* **EXERCISE PROMPT**: Filter the entries, keeping every line with the string "question".

* **THE DATA**:
(** * YourCarbonFootprint: the retrieval pipeline of [rag_system.py]

    A shallow embedding of the class [CarbonFootprintRAG] and of the
    properties its specification states about it.

    Python objects and the outside world are modelled as one record,
    [World]: the fields of the [CarbonFootprintRAG] instance, the heap of
    FAISS store objects those fields point to, the knowledge-base directory,
    the persisted index directories and the lines printed so far.  A method
    is a function from a [World] to an [outcome]: it either returns a value
    or raises a Python exception, and in both cases hands back the world it
    leaves behind.

    Third-party code (langchain, FAISS, the Groq model) is not part of the
    repository.  What the methods need from it is gathered in the record
    [Externals]; the file-system facing calls are modelled after the
    libraries' documented behaviour and say so where they are defined. *)

From Stdlib Require Import ZArith String Ascii List Lia DecimalString Sorted.
From stdpp Require Import base option list strings gmap.

Local Open Scope Z_scope.

(** ** Python values *)

(** [len(s)] as a Python [int]. *)
Definition len (s : string) : Z := Z.of_nat (String.length s).

(** The line feed of the literal ["\n"]. *)
Definition nl : string := String "010"%char EmptyString.

(** [str(n)] for a non-negative [int], as used by the f-strings. *)
Definition str_nat (n : nat) : string := NilZero.string_of_uint (Nat.to_uint n).

(** [sep.join(parts)]. *)
Definition join (sep : string) (parts : list string) : string :=
  String.concat sep parts.

(** A raised exception: its class name and the text [str(e)] yields. *)
Record exn := Exception { exn_class : string; exn_str : string }.

(** [langchain.schema.Document]; the metadata is the source path. *)
Record Document := { page_content : string; metadata : string }.

(** Calling a method on [None]. *)
Definition none_has_no (attr : string) : exn :=
  Exception "AttributeError"
            ("'NoneType' object has no attribute '" +:+ attr +:+ "'").

(** ** The world *)

(** A source file of the knowledge base: [file_text] is [None] when the
    file cannot be read or decoded as UTF-8. *)
Record File := { file_path : string; file_text : option string }.

(** What a directory written by [save_local] holds: a snapshot that
    deserialises to the listed entries, or data that fails to. *)
Inductive Persisted :=
| Snapshot (entries : list Document)
| Unreadable (why : exn).

(** The object built by [RetrievalQA.from_chain_type]: the prompt, and the
    retriever made by [as_retriever], which keeps a reference to the store
    object it was made from. *)
Record Chain := {
  chain_prompt : string;
  chain_store : nat;
  chain_k : nat;
  chain_return_source_documents : bool }.

Record World := {
  (* the instance *)
  knowledge_base_path : string;
  vector_store : option nat;
  qa_chain : option Chain;
  (* FAISS store objects, by identity; an object is the list of the
     documents it indexes, in insertion order *)
  heap : list (list Document);
  (* the file system *)
  kb_dir : list File;
  index_dir : gmap string Persisted;
  saves : list string;
  (* standard output, one entry per [print] *)
  stdout : list string }.

Definition set_vector_store (v : option nat) (w : World) : World :=
  {| knowledge_base_path := knowledge_base_path w; vector_store := v;
     qa_chain := qa_chain w; heap := heap w; kb_dir := kb_dir w;
     index_dir := index_dir w; saves := saves w; stdout := stdout w |}.

Definition set_qa_chain (c : option Chain) (w : World) : World :=
  {| knowledge_base_path := knowledge_base_path w;
     vector_store := vector_store w; qa_chain := c; heap := heap w;
     kb_dir := kb_dir w; index_dir := index_dir w; saves := saves w;
     stdout := stdout w |}.

Definition set_heap (h : list (list Document)) (w : World) : World :=
  {| knowledge_base_path := knowledge_base_path w;
     vector_store := vector_store w; qa_chain := qa_chain w; heap := h;
     kb_dir := kb_dir w; index_dir := index_dir w; saves := saves w;
     stdout := stdout w |}.

Definition write_index (path : string) (p : Persisted) (w : World) : World :=
  {| knowledge_base_path := knowledge_base_path w;
     vector_store := vector_store w; qa_chain := qa_chain w; heap := heap w;
     kb_dir := kb_dir w; index_dir := <[path := p]> (index_dir w);
     saves := saves w ++ [path]; stdout := stdout w |}.

Definition emit (line : string) (w : World) : World :=
  {| knowledge_base_path := knowledge_base_path w;
     vector_store := vector_store w; qa_chain := qa_chain w; heap := heap w;
     kb_dir := kb_dir w; index_dir := index_dir w; saves := saves w;
     stdout := stdout w ++ [line] |}.

(** ** Methods: state and exceptions *)

Inductive outcome (A : Type) :=
| Returns (a : A) (w : World)
| Raises (e : exn) (w : World).
Arguments Returns {A} a w.
Arguments Raises {A} e w.

Definition M (A : Type) : Type := World -> outcome A.

Definition ret {A} (a : A) : M A := fun w => Returns a w.

Definition bind {A B} (m : M A) (k : A -> M B) : M B :=
  fun w => match m w with
           | Returns a w' => k a w'
           | Raises e w' => Raises e w'
           end.

Definition raise {A} (e : exn) : M A := fun w => Raises e w.

(** [try: body / except Exception as e: handler e]. *)
Definition try_except {A} (body : M A) (handler : exn -> M A) : M A :=
  fun w => match body w with
           | Returns a w' => Returns a w'
           | Raises e w' => handler e w'
           end.

Definition get : M World := fun w => Returns w w.
Definition modify (f : World -> World) : M unit := fun w => Returns tt (f w).
Definition print (line : string) : M unit := modify (emit line).

#[global] Instance M_ret : MRet M := @ret.
#[global] Instance M_bind : MBind M := fun A B k m => bind m k.

(** Whether a call returned, and the world it left. *)
Definition returned {A} (o : outcome A) : bool :=
  match o with Returns _ _ => true | Raises _ _ => false end.

Definition world_of {A} (o : outcome A) : World :=
  match o with Returns _ w => w | Raises _ w => w end.

(** ** Third-party calls *)

Inductive result (A : Type) :=
| Ok (a : A)
| Err (e : exn).
Arguments Ok {A} a.
Arguments Err {A} e.

(** The behaviour of the libraries the class is built on, as far as the
    methods observe it. *)
Record Externals := {
  (* [RecursiveCharacterTextSplitter(chunk_size, chunk_overlap,
     length_function=len).split_text] *)
  split_text : nat -> nat -> string -> list string;
  (* the embedding model run by [FAISS.from_documents] and
     [add_documents]: [Some e] when it raises [e] *)
  embed_documents : list Document -> option exn;
  (* [store.similarity_search(query, k=k)] on a store holding the given
     documents *)
  similarity_search : list Document -> string -> nat -> result (list Document);
  (* the language model called by the chain on the filled-in prompt *)
  generate : string -> list Document -> string -> result string }.

(** Writing an index directory and building the chain object are taken to
    succeed. *)

(** [os.path.join(a, b)] on POSIX paths. *)
Definition ends_with_slash (a : string) : bool :=
  match String.get (String.length a - 1) a with
  | Some c => Ascii.eqb c "/"%char
  | None => false
  end.

Definition os_path_join (a b : string) : string :=
  if String.prefix "/" b then b
  else if (String.eqb a "" || ends_with_slash a)%bool then a +:+ b
  else a +:+ "/" +:+ b.

(** [os.path.join(self.knowledge_base_path, "faiss_index")], the value of
    the local [vector_store_path] of the methods. *)
Definition faiss_index_path (w : World) : string :=
  os_path_join (knowledge_base_path w) "faiss_index".

(** [TextLoader(path, encoding='utf-8').load()]. *)
Definition TextLoader_load (f : File) : result Document :=
  match file_text f with
  | Some text => Ok {| page_content := text; metadata := file_path f |}
  | None => Err (Exception "RuntimeError" ("Error loading " +:+ file_path f))
  end.

(** [DirectoryLoader(...).load()] over the files the glob matched.  The
    library loads the files one after the other; a file whose loader raises
    is skipped when [silent_errors] is set and aborts the whole load with
    that error otherwise.  [silent_errors] defaults to [False]. *)
Fixpoint DirectoryLoader_load (silent_errors : bool) (files : list File)
  : result (list Document) :=
  match files with
  | [] => Ok []
  | f :: rest =>
      match TextLoader_load f with
      | Ok d =>
          match DirectoryLoader_load silent_errors rest with
          | Ok ds => Ok (d :: ds)
          | Err e => Err e
          end
      | Err e =>
          if silent_errors then DirectoryLoader_load silent_errors rest
          else Err e
      end
  end.

(** [FAISS.load_local(path, embeddings, ...)] on what the path holds. *)
Definition FAISS_load_local (p : Persisted) : result (list Document) :=
  match p with
  | Snapshot entries => Ok entries
  | Unreadable why => Err why
  end.

Definition lift {A} (r : result A) : M A :=
  match r with
  | Ok a => ret a
  | Err e => raise e
  end.

(** A new store object; its identity is returned. *)
Definition alloc (entries : list Document) : M nat :=
  fun w => Returns (length (heap w)) (set_heap (heap w ++ [entries]) w).

(** The documents of the store object [r]. *)
Definition deref (r : nat) : M (list Document) :=
  fun w => Returns (default [] (heap w !! r)) w.

(** [store.save_local(path)]. *)
Definition save_local (r : nat) (path : string) : M unit :=
  entries ← deref r;
  modify (write_index path (Snapshot entries)).

(** The search keeps to the number of documents it is asked for, as
    [similarity_search(query, k=k)] does: it returns the [k] most similar
    entries, or all of them when the store holds fewer. *)
Definition honours_k (X : Externals) : Prop :=
  forall entries query k docs,
    similarity_search X entries query k = Ok docs ->
    (length docs <= k)%nat.

(** ** The class [CarbonFootprintRAG] *)

(** The dictionary [query] returns. *)
Record Answer := { answer : string; source_documents : list Document }.

Definition prompt_template : string :=
  "You are an expert in carbon accounting, emissions tracking, and environmental regulations." +:+ nl +:+
  "Use the following pieces of context to answer the question at the end. " +:+ nl +:+
  "If you don't know the answer based on the context, just say that you don't know, don't try to make up an answer." +:+ nl +:+
  "Always cite the relevant regulations or standards when applicable." +:+ nl +:+
  nl +:+
  "Context: {context}" +:+ nl +:+
  nl +:+
  "Question: {question}" +:+ nl +:+
  nl +:+
  "Answer: ".

(** What [get_context_for_agent] returns when nothing was retrieved. *)
Definition no_context : string :=
  "No relevant context found in knowledge base.".

(** The block [f"[Source {i}]: {doc.page_content}\n"] and its header. *)
Definition source_header (i : nat) : string :=
  "[Source " +:+ str_nat i +:+ "]: ".

Definition source_block (i : nat) (doc : Document) : string :=
  source_header i +:+ page_content doc +:+ nl.

(** The [for] loop of [get_context_for_agent], entered at rank [i] with the
    documents still to visit; it yields the final [context_parts]. *)
Fixpoint context_loop (max_length : Z) (i : nat) (docs : list Document)
    (context_parts : list string) (current_length : Z) : list string :=
  match docs with
  | [] => context_parts
  | doc :: rest =>
      let doc_text := source_block i doc in
      if current_length + len doc_text >? max_length then context_parts
      else context_loop max_length (S i) rest
             (context_parts ++ [doc_text]) (current_length + len doc_text)
  end.

Section CarbonFootprintRAG.

Context (X : Externals).

(** [text_splitter.split_documents(documents)]: the chunks of each
    document, in order, each carrying its document's metadata. *)
Definition split_documents (chunk_size chunk_overlap : nat)
    (documents : list Document) : list Document :=
  flat_map
    (fun d =>
       map (fun c => {| page_content := c; metadata := metadata d |})
           (split_text X chunk_size chunk_overlap (page_content d)))
    documents.

Definition load_documents : M (list Document) :=
  try_except
    (w ← get;
     documents ← lift (DirectoryLoader_load false (kb_dir w));
     let splits := split_documents 1000 200 documents in
     mret splits)
    (fun e =>
       print ("Error loading documents: " +:+ exn_str e);;
       mret []).

(** [FAISS.from_documents(documents, embedding)]. *)
Definition FAISS_from_documents (documents : list Document) : M nat :=
  match embed_documents X documents with
  | Some e => raise e
  | None => alloc documents
  end.

(** [store.add_documents(documents)]: the store object is extended in
    place. *)
Definition store_add_documents (r : nat) (documents : list Document)
  : M unit :=
  match embed_documents X documents with
  | Some e => raise e
  | None =>
      modify (fun w => set_heap (alter (fun s => s ++ documents) r (heap w)) w)
  end.

Definition create_vector_store (documents : option (list Document))
  : M unit :=
  documents ← match documents with
              | None => load_documents
              | Some given => mret given
              end;
  match documents with
  | [] => print "No documents found to create vector store."
  | _ :: _ =>
      r ← FAISS_from_documents documents;
      modify (set_vector_store (Some r));;
      w ← get;
      let vector_store_path := faiss_index_path w in
      save_local r vector_store_path;;
      print ("Vector store created with "
             +:+ str_nat (length documents) +:+ " document chunks.")
  end.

* **YOUR RESPONSE**:
  "Use the following pieces of context to answer the question at the end. " +:+ nl +:+
  "Question: {question}" +:+ nl +:+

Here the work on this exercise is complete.